Le blues du déménagement

 

Je reviens du bureau de poste. À partir de chez moi, le trajet n’est pas très long : moins de 10 minutes. Pourtant, l’hiver, je le fais en voiture plus souvent qu’autrement.

Maintenant que le beau temps est revenu, j’y vais à pied. Un chemin que j’ai emprunté des dizaines et des dizaines de fois, durant les 7 années que j’ai passées ici. Commandes internet, ventes sur ebay… les employés du bureau de poste me connaissent (trop) bien. Le chemin m’a toujours paru ordinaire, même ennuyant.

Pourtant, aujourd’hui  je le vois sous un autre jour. Je les trouve magnifiques, ces rues du Plateau Mont-Royal, recouvertes du feuillage enfin revenu après un interminable hiver. L’atmosphère y est paisible, le silence est entrecoupé d’éclats de voix provenant d’une fenêtre ouverte, du son d’une télévision, d’un chat qui miaule dans une ruelle.

Je marche avec délice dans ce petit univers en réalisant à quel point il va me manquer.

Je l’ai détestée, cette ville que je trouvais trop petite et parfois ennuyante. Mais aujourd’hui, je l’aime et j’ai peine à la quitter.

De ma petite banlieue, j’ai toujours rêvé de grattes-ciel et de béton. Je me voyais habiter un appartement en hauteur sur une rue passante, duquel je pourrais observer à loisir la ville bouger. Certes, ma rue n’était pas la plus animée ni la plus jolie, mais je m’y plaisais bien. Et aujourd’hui, j’ai le coeur gros. Mon premier appartement et sept années remplies de bons et de mauvais souvenirs deviendront bientôt choses du passé.

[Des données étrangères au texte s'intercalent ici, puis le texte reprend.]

(* ===== verification/PathResolve.v ===== *)
(** * Path canonicalisation

    Model of the file-system part of [packages/core/src/policy/paths.ts]: real-target
    resolution, roots, the hard-link scans, [canonicalisePath] and [openVerified].
    The file system is one table of answers per moment, so it may change between any
    two calls; node's [path] functions are parameters. *)

From S2P Require Import Prelude NetIp Paths.
From Stdlib Require Import Ascii.

(** ** The file system *)

Inductive Errno : Type := ENOENT | ELOOP | ENOTDIR | EMLINK | EEXIST | OtherErrno.

#[export] Instance errno_eq_dec : EqDecision Errno.
Proof. solve_decision. Defined.

Record Stat : Type := { st_dev : Z; st_ino : Z; st_birth : Z; st_nlink : Z; isDirectory : bool; isFile : bool }.
Record Dirent : Type := { d_name : text; d_isDirectory : bool; d_isFile : bool }.

(** The bits of the flags of an open call that the code looks at; [o_wr] is any of write, read-write, append and truncate. *)
Record OpenFlags : Type := { o_wr : bool; o_creat : bool; o_excl : bool; o_nofollow : bool }.

(** The answers at one moment: [lstat] says whether the entry is a symbolic link, [open] gives a handle,
    [fd_link] is what [/proc/self/fd] shows for it. *)
Record Moment : Type := {
  realpath : text -> result Errno text;
  stat : text -> result Errno Stat;
  lstat : text -> result Errno bool;
  readdir : text -> result Errno (list Dirent);
  open_file : text -> OpenFlags -> result Errno nat;
  fstat : nat -> result Errno Stat;
  fd_link : nat -> option text
}.

(** A refusal, or a loop that did not end within its fuel. *)
Inductive Refusal : Type := Refused (r : RefusalReason) | OutOfFuel.

(* @src policy/paths.ts 259 259 Resolved *)
Record Resolved : Type := { real : text; r_exists : bool; r_identity : Identity; parentIdentity : Identity; hardLinked : bool }.

(* @src policy/paths.ts 301 301 ResolvedRoot *)
Record ResolvedRoot : Type := { rr_id : string; rr_real : text }.

Inductive AccessMode : Type := Reading | Writing.

#[export] Instance access_mode_eq_dec : EqDecision AccessMode.
Proof. solve_decision. Defined.

(* @src policy/paths.ts 46 66 CanonicalPath *)
Record CanonicalPath : Type := {
  canonical_path : text; rootId : option string; c_exists : bool; identity : Identity; c_parentIdentity : Identity; c_hardLinked : bool;
  denyGuarded : bool; systemTree : bool; access : AccessMode
}.

(* @src policy/paths.ts 70 89 CanonicaliseOptions *)
Record CanonicaliseOptions : Type := {
  platform : Platform; windowsRules : option bool; cwd : option text; roots : list PathRoot; o_deny : option (option (list RawEntry));
  o_access : option AccessMode; requireRoot : option bool; allowUnc : option bool; home : option text; scanCap : option Z
}.

Inductive Alias : Type := IsAlias | Incomplete.

#[export] Instance alias_eq_dec : EqDecision Alias.
Proof. solve_decision. Defined.

(** Take one occurrence of a handle off the list of open ones. *)
Fixpoint remove_one (x : nat) (l : list nat) : list nat :=
  match l with [] => [] | y :: r => if Nat.eqb x y then r else y :: remove_one x r end.

Definition refused {S A} (r : RefusalReason) : SE S Refusal A := throw (Refused r).

(** The entries of a list that passed the shape check. *)
Definition typed (l : list RawEntry) : list DenyEntry :=
  omap (fun e => match e with RawName (Some n) => Some (ByName n) | RawPath (Some q) => Some (ByPath q) | _ => None end) l.

(** [s.length]: code points above 0xFFFF count twice. *)
Definition unit_length (s : text) : Z := zsum (fun x => if x <? 65536 then 1 else 2) s.

Section files.
Context (toLowerCase toUpperCase NFC : text -> text).
(** [path.dirname], [path.basename], [path.join], [path.parse(p).root] and [path.resolve], per platform. *)
Context (dirname basename : bool -> text -> text) (path_join : text -> text -> text) (parse_root resolve : bool -> text -> text).
Context (fs : nat -> Moment) (homedir : text).

Notation checkSyntax := (checkSyntax toLowerCase).
Notation matchDeny := (matchDeny toLowerCase toUpperCase NFC).
Notation isSystemTreePath := (isSystemTreePath toLowerCase toUpperCase NFC).
Notation F := (SE nat Refusal).

(** Ask the file system as it is now; a moment passes. *)
Definition ask {E A} (q : Moment -> result E A) : SE nat E A := fun n => (q (fs n), S n).

(** [await m.catch(...)]: the answer or its error, as a value. *)
Definition attempt {E E' A} (m : SE nat E A) : SE nat E' (result E A) := fun n => let '(r, n') := m n in (Ok r, n').

Definition identity_of (s : Stat) : Identity := identityOf (st_dev s) (st_ino s) (st_birth s).

(** ** Real targets *)

(** The [try] block: it throws with the file system and answers with a target or a refusal. *)
(* @src policy/paths.ts 268 281 resolveReal *)
Definition resolve_here (windows : bool) (cur : text) (tail : list text) : SE nat Errno (result RefusalReason Resolved) :=
  let sep := if windows then BACK else SLASH in
  p ← ask (fun m => realpath m cur);
  let rp := normaliseNative p windows in
  st ← ask (fun m => stat m rp);
  if negb (bool_decide (tail = [])) && negb (isDirectory st) then mret (Err not_directory)
  else
    let id := identity_of st in
    if ino id =? 0 then mret (Err no_identity)
    else
      parent ← (let parentReal := dirname windows rp in
                if bool_decide (tail = []) && negb (bool_decide (parentReal = rp))
                then s ← ask (fun m => stat m parentReal); mret (identity_of s)
                else mret id);
      let full := if bool_decide (tail = []) then rp else rp ++ (if ends_in sep rp then [] else [sep]) ++ join_with sep tail in
      mret (Ok {| real := full; r_exists := bool_decide (tail = []); r_identity := id; parentIdentity := parent;
                  hardLinked := bool_decide (tail = []) && isFile st && (1 <? st_nlink st) |}).

(* @src policy/paths.ts 262 299 resolveReal *)
Fixpoint resolveReal (fuel : nat) (windows : bool) (cur : text) (tail : list text) : F Resolved :=
  match fuel with
  | O => throw OutOfFuel
  | S fuel =>
      r ← attempt (resolve_here windows cur tail);
      match r with
      | Ok (Ok t) => mret t
      | Ok (Err e) => refused e
      | Err ELOOP => refused link_loop
      | Err ENOTDIR => refused not_directory
      | Err ENOENT =>
          l ← attempt (ask (fun m => lstat m cur));
          match l with
          | Ok true => refused dangling_link
          | _ =>
              let parent := dirname windows cur in
              if bool_decide (parent = cur) then refused unresolvable
              else resolveReal fuel windows parent (basename windows cur :: tail)
          end
      | Err _ => refused unresolvable
      end
  end.

(** One step per parent directory, and one for a relative path without a separator: the length of the path is enough. *)
Definition resolve_path (windows : bool) (abs : text) : F Resolved := resolveReal (S (S (length abs))) windows abs [].

(** ** Roots *)

(* @src policy/paths.ts 330 343 isForbiddenRoot *)
Definition isForbiddenRoot (p : text) (windows : bool) (hm : text) : bool :=
  let fold s := if windows then toLowerCase s else s in
  let sep := if windows then BACK else SLASH in
  bool_decide (parse_root windows p = p)
  || (negb (bool_decide (hm = [])) && bool_decide (fold p = fold (resolve windows hm)))
  || existsb (fun f => bool_decide (fold p = fold f)) (homes_parent windows)
  || existsb (fun f => bool_decide (fold p = fold f) || starts (fold f ++ [sep]) (fold p)) (system_trees windows).

(* @src policy/paths.ts 311 321 resolveRoots *)
Definition resolve_root (windows unc : bool) (hm : text) (homeReal : option text) (r : PathRoot) : F ResolvedRoot :=
  match checkSyntax windows unc (Some (root_path r)) with
  | Err _ => refused bad_root
  | Ok s =>
      if negb (absolute s) then refused bad_root
      else
        res ← catch (resolve_path windows (assemble s)) (fun e => match e with OutOfFuel => throw OutOfFuel | Refused _ => refused bad_root end);
        if negb (r_exists res) then refused bad_root
        else if match root_identity r with Some i => negb (sameIdentity i (r_identity res)) | None => false end then refused root_identity_changed
        else if isForbiddenRoot (real res) windows hm || match homeReal with Some h => isForbiddenRoot (real res) windows h | None => false end
        then refused bad_root
        else mret {| rr_id := root_id r; rr_real := real res |}
  end.

Fixpoint each_root (f : PathRoot -> F ResolvedRoot) (l : list PathRoot) : F (list ResolvedRoot) :=
  match l with [] => mret [] | r :: l => x ← f r; xs ← each_root f l; mret (x :: xs) end.

(* @src policy/paths.ts 303 323 resolveRoots *)
Definition resolveRoots (rs : list PathRoot) (windows unc : bool) (hm : text) : F (list ResolvedRoot * option text) :=
  homeReal ← (if negb (bool_decide (hm = [])) && ABSOLUTE_SPELLING hm
              then h ← attempt (resolve_path windows hm);
                   match h with
                   | Ok h => mret (if r_exists h then Some (real h) else None)
                   | Err OutOfFuel => throw OutOfFuel
                   | Err (Refused _) => mret None
                   end
              else mret None);
  out ← each_root (resolve_root windows unc hm homeReal) rs;
  mret (out, homeReal).

(** ** The deny-list on the file system *)

(** Both spellings of every path entry, and the entries that exist. *)
(* @src policy/paths.ts 446 454 resolveDenyPaths *)
Fixpoint resolve_deny (windows : bool) (l : list DenyEntry) : F (list DenyEntry * list text) :=
  match l with
  | [] => mret ([], [])
  | ByPath q :: l =>
      match checkSyntax windows true (Some q) with
      | Ok s =>
          if negb (absolute s) then resolve_deny windows l
          else
            r ← attempt (resolve_path windows (assemble s));
            match r with
            | Err OutOfFuel => throw OutOfFuel
            | Err (Refused _) => resolve_deny windows l
            | Ok r =>
                rest ← resolve_deny windows l;
                mret ((if bool_decide (real r = q) then [] else [ByPath (real r)]) ++ rest.1,
                      (if r_exists r then [real r] else []) ++ rest.2)
            end
      | Err _ => resolve_deny windows l
      end
  | _ :: l => resolve_deny windows l
  end.

(* @src policy/paths.ts 443 456 resolveDenyPaths *)
Definition resolveDenyPaths (deny : list DenyEntry) (windows : bool) : F (list DenyEntry * list text) :=
  r ← resolve_deny windows deny; mret (deny ++ r.1, r.2).

(** [`${st.dev}:${st.ino}` === key] *)
Definition same_key (key : Z * Z) (s : Stat) : bool := (st_dev s =? key.1) && (st_ino s =? key.2).

(** The children of [dir] in turn, with the entries left to visit; [sub] visits a directory. *)
(* @src policy/paths.ts 463 474 pathEntryAlias *)
Fixpoint each_child (sub : text -> Z -> SE nat Errno (option Alias * Z)) (key : Z * Z) (dir : text) (l : list Dirent) (left : Z)
    : SE nat Errno (option Alias * Z) :=
  match l with
  | [] => mret (None, left)
  | d :: l =>
      if left <=? 0 then mret (Some Incomplete, left - 1)
      else
        let full := path_join dir (d_name d) in
        r ← (if d_isDirectory d then sub full (left - 1)
             else if d_isFile d
             then st ← ask (fun m => stat m full); mret (if same_key key st then Some IsAlias else None, left - 1)
             else mret (None, left - 1));
        match r.1 with Some a => mret (Some a, r.2) | None => each_child sub key dir l r.2 end
  end.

Je suis à Montréal, je rêve d’être à Tokyo. Je suis à Tokyo, je rêve d’être à Seoul. Je suis à Seoul, je m’ennuie de Montréal. De retour à Montréal, je rêve de New York. Et j’imagine toutes les grandes villes que je n’ai pas encore vues… c’est un cycle sans fin. C’est pourquoi je veux vivre une vie qui me permettra de bouger sans arrêt. Et c’est pour poursuivre ce rêve que je pars maintenant en laissant tout derrière moi.

Un jour, je reviendrai, sûrement. Je marcherai à nouveau dans les rues du Plateau et je lèverai les yeux avec nostalgie vers mon petit balcon du troisième étage. Il me manque déjà.